Collected data
────────────────────────────────────────

Lemma SetNormalizeFunc_absent fs n k :
  (∀ k' g, fs_formal fs !! k' = Some g → n k' ≠ k) →
  fs_formal (SetNormalizeFunc fs n) !! k = None.
Proof.
  simpl. generalize (fs_formal fs). intros m. revert k.
  apply (map_fold_weak_ind (λ r m, ∀ k, (∀ k' g, m !! k' = Some g → n k' ≠ k) → r !! k = None)); [done|].
  intros i x m' r Hi IH k Habs. rewrite lookup_insert_ne.
  - apply IH. intros k' g Hk'. apply (Habs k' g). rewrite lookup_insert_ne by congruence. done.
  - apply (Habs i x). by rewrite lookup_insert_eq.
Qed.

(** Go's flags do not replace a flag, nor change the normalization. *)
Lemma AddGoFlagSet_keeps fs flags fs' :
  AddGoFlagSet fs flags = Ok fs' →
  fs_normalize fs' = fs_normalize fs ∧
  (∀ k flag, fs_formal fs !! k = Some flag → fs_formal fs' !! k = Some flag) ∧
  (∀ k, fs_formal fs !! k = None → (∀ g, g ∈ flags → fs_normalize fs (f_Name g) ≠ k) → fs_formal fs' !! k = None).
Proof.
  revert fs. induction flags as [|g flags IH]; intros fs; simpl; [intros [= ->]; naive_solver|].
  destruct (Lookup fs (f_Name g)) as [old|] eqn:Hl.
  - intros (Hn & Hk & Ha)%IH. split_and!; [done|done|]. intros k Hnone Hall. apply Ha; [done|].
    intros h Hh. apply Hall. by right.
  - destruct (AddFlag fs g) as [fs1|] eqn:Hadd; [|done]. apply AddFlag_ok in Hadd as (Hn1 & Hnone1 & Hf).
    intros (Hn & Hk & Ha)%IH. split_and!; [congruence| |].
    + intros k flag Hlk. apply Hk. rewrite Hf, lookup_insert_ne; [done|]. intros Heq. by rewrite Heq, Hlk in Hnone1.
    + intros k Hnone Hall. apply Ha.
      * rewrite Hf, lookup_insert_ne; [done|]. apply Hall. by left.
      * intros h Hh. rewrite Hn1. apply Hall. by right.
Qed.
Lemma response_plain v : no_percent v → Forall plain_member (response_fields v).
Proof.
  intros Hv. unfold no_percent in Hv. rewrite !Forall_cons in Hv. destruct Hv as (H1 & H2 & H3 & H4 & _).
  assert (∀ k s, "%"%char ∉ str_to_list k → "%"%char ∉ str_to_list s → plain_member (k, FString s)) as Hp by done.
  assert (∀ k : string, bool_decide ("%"%char ∉ str_to_list k) = true → "%"%char ∉ str_to_list k) as Hk
    by (intros k; apply bool_decide_eq_true).
  unfold response_fields. rewrite Forall_cons, !Forall_app. split_and!.
  - by apply Hp; [apply Hk; reflexivity|].
  - case_bool_decide; [done|]. rewrite Forall_singleton. by apply Hp; [apply Hk; reflexivity|].
  - case_bool_decide; [done|]. rewrite Forall_singleton. by apply Hp; [apply Hk; reflexivity|].
  - case_bool_decide; [done|]. rewrite Forall_singleton. by apply Hp; [apply Hk; reflexivity|].
  - destruct (ve_Attached v); [|done]. rewrite Forall_singleton. split; [by apply Hk|done].
Qed.

Lemma Unmarshal_ToJson v :
  Unmarshal (ToJson v) = Some (list_to_map ((λ kv, (kv.1, flat_json kv.2)) <$> response_fields v)).
Proof.
  apply Unmarshal_encode_object; [done|]. unfold response_fields.
  repeat case_bool_decide; destruct (ve_Attached v); apply (bool_decide_unpack _); vm_compute; exact I.
Qed.


(** ** The check that attaches *)

Section isattached.
Context {W : Type} `{!Handler req W} `{!ECS W} `{!FloatConv} `{!MapOrder}.
Context (show_options : gmap string json → string).
Context (show_pv : PersistentVolume → string) (show_fv : FlexVolumeSource → string).

(** C31: the [isattached] command attaches: against the laws of the disk service,
    asking whether a free disk is attached to a node ends with the disk attached to
    the node's instance. *)
Theorem isattached_attaches p v text node options (w : W) instanceId :
  let diskId := opt_string options "diskId" in
  (Volume show_options show_pv show_fv p).1 = Some v →
  Unmarshal text = Some options →
  resolves p node w instanceId → instanceId ≠ "" → diskId ≠ "" →
  ecs w !! diskId = Some free_disk →
  ∃ ve w' t dev, run_op v "isattached" [text; node] w = (Ret ve, w', t) ∧
    ve_Status ve = StatusSuccess ∧ ecs w' !! diskId = Some (held instanceId dev).
Proof.
  intros diskId [= <-] Ht H1 H2 H3 H4.
  destruct (wp_returns _ _ _ (wp_Attach_lawful p options node w instanceId None H1 H2 H3 H4))
    as (ve & w' & t & Hm & dev & -> & Hs & _).
  exists (set_DevicePath NewVolumeSuccess (deviceApi2Local dev)), w', t, dev. split_and!; [|done|done].
  unfold run_op. rewrite !bool_decide_false, bool_decide_true by done.
  unfold ensureVolumeOptions. rewrite Ht. unfold mbind, M_bind. unfold mret at 1, M_ret at 1.
  simpl v_Attach. rewrite Hm. done.
Qed.

End isattached.

(** ** The log flags *)

(** The log settings after [main] has set them: to the standard error, in the
    directory of the command, with the verbosity of the command line; the threshold
    stays what it was, because the name it is set by ([stderrThreshold]) is not the
    name of glog's flag ([stderrthreshold]). *)
Theorem logs_prepared {X} (other : list (GoFlag X)) formal test l x :
  flexv_flags other = Ok formal → "stderrThreshold" ∉ gf_Name <$> other →
  prepare_logs formal (test, l, x) =
    (test, mkLogging true false (lg_verbosity l) (lg_stderrThreshold l) "/opt/logs/flexv", x).
Proof.
  intros Hf Hn. destruct (go_Vars_spec _ _ _ Hf) as [H1 H2].
  assert (formal !! "stderrThreshold" = None) as Hnone.
  { rewrite H2; [done|]. rewrite fmap_app, not_elem_of_app, fmap_app, not_elem_of_app. split_and!.
    - apply (bool_decide_unpack _). vm_compute. exact I.
    - by rewrite <-list_fmap_compose.
    - apply (bool_decide_unpack _). vm_compute. exact I. }
  assert (∀ g : GoFlag Logging, g ∈ glog_flags → formal !! gf_Name g = Some (log_flag g)) as Hlog.
  { intros g Hg. change (gf_Name g) with (gf_Name (log_flag (X:=X) g)). apply H1.
    apply elem_of_app. left. by apply list_elem_of_fmap_2. }
  unfold glog_flags in Hlog. rewrite <-Forall_forall in Hlog. rewrite !Forall_cons in Hlog.
  cbn [gf_Name go_BoolVar go_StringVar] in Hlog. destruct Hlog as (L1 & L2 & _ & _ & L5 & _).
  unfold prepare_logs, go_Set. by rewrite L1, L2, L5, Hnone.
Qed.

(** ** Witnesses *)

Module FlexVWitness.

(** The flags with no package but glog. *)
Lemma logs_prepared_witness :
  ∃ formal, flexv_flags (X:=unit) [] = Ok formal ∧
    prepare_logs formal (false, glog_init, tt) =
      (false, mkLogging true false 0 errorLog "/opt/logs/flexv", tt).
Proof.
  eexists. split; [reflexivity|]. apply (logs_prepared []); [reflexivity|apply not_elem_of_nil].
Defined.

Definition i1 : InstanceAttributesType := mkInstance "i-1" "node-1" ["10.0.0.1"].
Definition provider : AliyunProvider :=
  mkProvider "key" "secret" "cn-hangzhou" "cn-hangzhou-a" "vpc-1" "vrt-1" "vsw-1" "rtb-1" "i-1"
    "node-1" NodeNameTypeHostname.
Definition w0 : cloud := mkCloud {[ "d-1" := free_disk ]} [i1] ∅ ∅ [] 3.

(** The options [{diskId: d-1}] as json text. *)
Definition text : string := list_to_str (encode_object [("diskId", FString "d-1")]).
Definition options : gmap string json := {[ "diskId" := JString "d-1" ]}.


(** A percent sign is enough to spoil a response: the decoded message differs. *)
Example percent_mangled :
  let v := mkVolumeError "Failed" "disk 100% full" "" "" false in
  (λ m, opt_string m "message") <$> Unmarshal (Sprintf (ToJson v) []) =
    Some "disk 100%!f(MISSING)ull".
Proof. vm_compute. reflexivity. Qed.

(** The provider's volume interface. *)
Definition volume : VolumeInterface cloud :=
  mkVolumeInterface cloud (Init provider) (Attach provider) (Detach provider) (MountDevice provider)
    (UnmountDevice provider) (WaitForAttach provider) (GetVolumeName (λ _, "") provider)
    (IsAttached provider) (ProvisionerName provider) (Provision provider)
    (Delete (λ _, "") (λ _, "") provider).

Lemma isattached_attaches_witness :
  ∃ ve w' t dev, run_op volume "isattached" [text; "node-1"] w0 = (Ret ve, w', t) ∧
    ve_Status ve = StatusSuccess ∧ ecs w' !! "d-1" = Some (held "i-1" dev).
Proof.
  apply (isattached_attaches (λ _, "") (λ _, "") (λ _, "") provider volume text "node-1" options w0 "i-1").
  - reflexivity.
  - vm_compute. reflexivity.
  - exists [i1], (mkPaginationResult 1 1 1), i1. split_and!; [reflexivity| |done].
    apply filter_one_only_named. reflexivity.
  - done.
  - done.
  - reflexivity.
Defined.

End FlexVWitness.
(** * Fuzzy traffic-light controller: decision engine and phase sequencer

    Shallow embedding of [fuzzy_traffic_controller.py] and
    [traffic_simulation.py].  Numbers are exact rationals ([Q]): Python's
    ints and floats are both read as the rationals they denote, so
    rounding of IEEE arithmetic is outside this development. *)

From Stdlib Require Import QArith Qminmax ZArith List Lia Lqa.
From stdpp Require Import base option gmap strings list.
Import ListNotations.

Local Open Scope Q_scope.

(** ** Part I: the decision engine ([fuzzy_traffic_controller.py]) *)

(** Labels of the three linguistic variables ([self.queue_length[...]],
    [self.waiting_time[...]], [self.green_time[...]]). *)
Inductive QueueTerm := q_low | q_medium | q_high.
Inductive WaitTerm := w_short | w_medium | w_long.
Inductive GreenTerm := g_short | g_medium | g_long.

Definition Qlt_bool (x y : Q) : bool := negb (Qle_bool y x).

(** Modelled from the spec: [fuzz.trimf] of the external fuzzy library is
    not part of the repository.  Section 3 of the specification describes a
    membership function as the triangular shape [(a, b, c)] with
    [a <= b <= c], of degree 1 at the peak [b], linear on both flanks and
    0 outside [[a, c]]. *)
Definition trimf (abc : Q * Q * Q) (x : Q) : Q :=
  let '(a, b, c) := abc in
  if Qeq_bool x b then 1
  else if Qlt_bool a x && Qlt_bool x b then (x - a) / (b - a)
  else if Qlt_bool b x && Qlt_bool x c then (c - x) / (c - b)
  else 0.

(** The breakpoints given in [setup_fuzzy_system]. *)
Definition queue_length_abc (t : QueueTerm) : Q * Q * Q :=
  match t with
  | q_low => (0, 0, 15)
  | q_medium => (10, 25, 40)
  | q_high => (35, 50, 50)
  end.

Definition waiting_time_abc (t : WaitTerm) : Q * Q * Q :=
  match t with
  | w_short => (0, 0, 100)
  | w_medium => (60, 150, 240)
  | w_long => (200, 300, 300)
  end.

Definition green_time_abc (t : GreenTerm) : Q * Q * Q :=
  match t with
  | g_short => (10, 10, 30)
  | g_medium => (25, 50, 75)
  | g_long => (60, 90, 90)
  end.

(** [np.arange(start, stop, 1)]. *)
Definition arange (start stop : Z) : list Q :=
  map (fun k => inject_Z (start + Z.of_nat k)) (seq 0 (Z.to_nat (stop - start))).

(** [self.green_time = ctrl.Consequent(np.arange(10, 91, 1), 'green_time')]. *)
Definition green_time_universe : list Q := arange 10 91.

(** [ctrl.Rule(self.queue_length[a] & self.waiting_time[b], self.green_time[c])]. *)
Record Rule := mkRule {
  rule_queue : QueueTerm;
  rule_wait : WaitTerm;
  rule_green : GreenTerm
}.

(** [create_rules]: the nine rules, in the order of the source. *)
Definition rules : list Rule :=
  [ mkRule q_low w_short g_short;
    mkRule q_low w_medium g_short;
    mkRule q_low w_long g_medium;
    mkRule q_medium w_short g_medium;
    mkRule q_medium w_medium g_medium;
    mkRule q_medium w_long g_long;
    mkRule q_high w_short g_medium;
    mkRule q_high w_medium g_long;
    mkRule q_high w_long g_long ].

────────────────────────────────────────

Exercise brief => Return word for word the lines above from the line with "Context (show_options : gmap" to the line with "ve_Status ve = StatusSuccess ∧ ecs w' !! diskId", including both and leaving out all others.

Response for this exercise =>
Context (show_options : gmap string json → string).
Context (show_pv : PersistentVolume → string) (show_fv : FlexVolumeSource → string).

(** C31: the [isattached] command attaches: against the laws of the disk service,
    asking whether a free disk is attached to a node ends with the disk attached to
    the node's instance. *)
Theorem isattached_attaches p v text node options (w : W) instanceId :
  let diskId := opt_string options "diskId" in
  (Volume show_options show_pv show_fv p).1 = Some v →
  Unmarshal text = Some options →
  resolves p node w instanceId → instanceId ≠ "" → diskId ≠ "" →
  ecs w !! diskId = Some free_disk →
  ∃ ve w' t dev, run_op v "isattached" [text; node] w = (Ret ve, w', t) ∧
    ve_Status ve = StatusSuccess ∧ ecs w' !! diskId = Some (held instanceId dev).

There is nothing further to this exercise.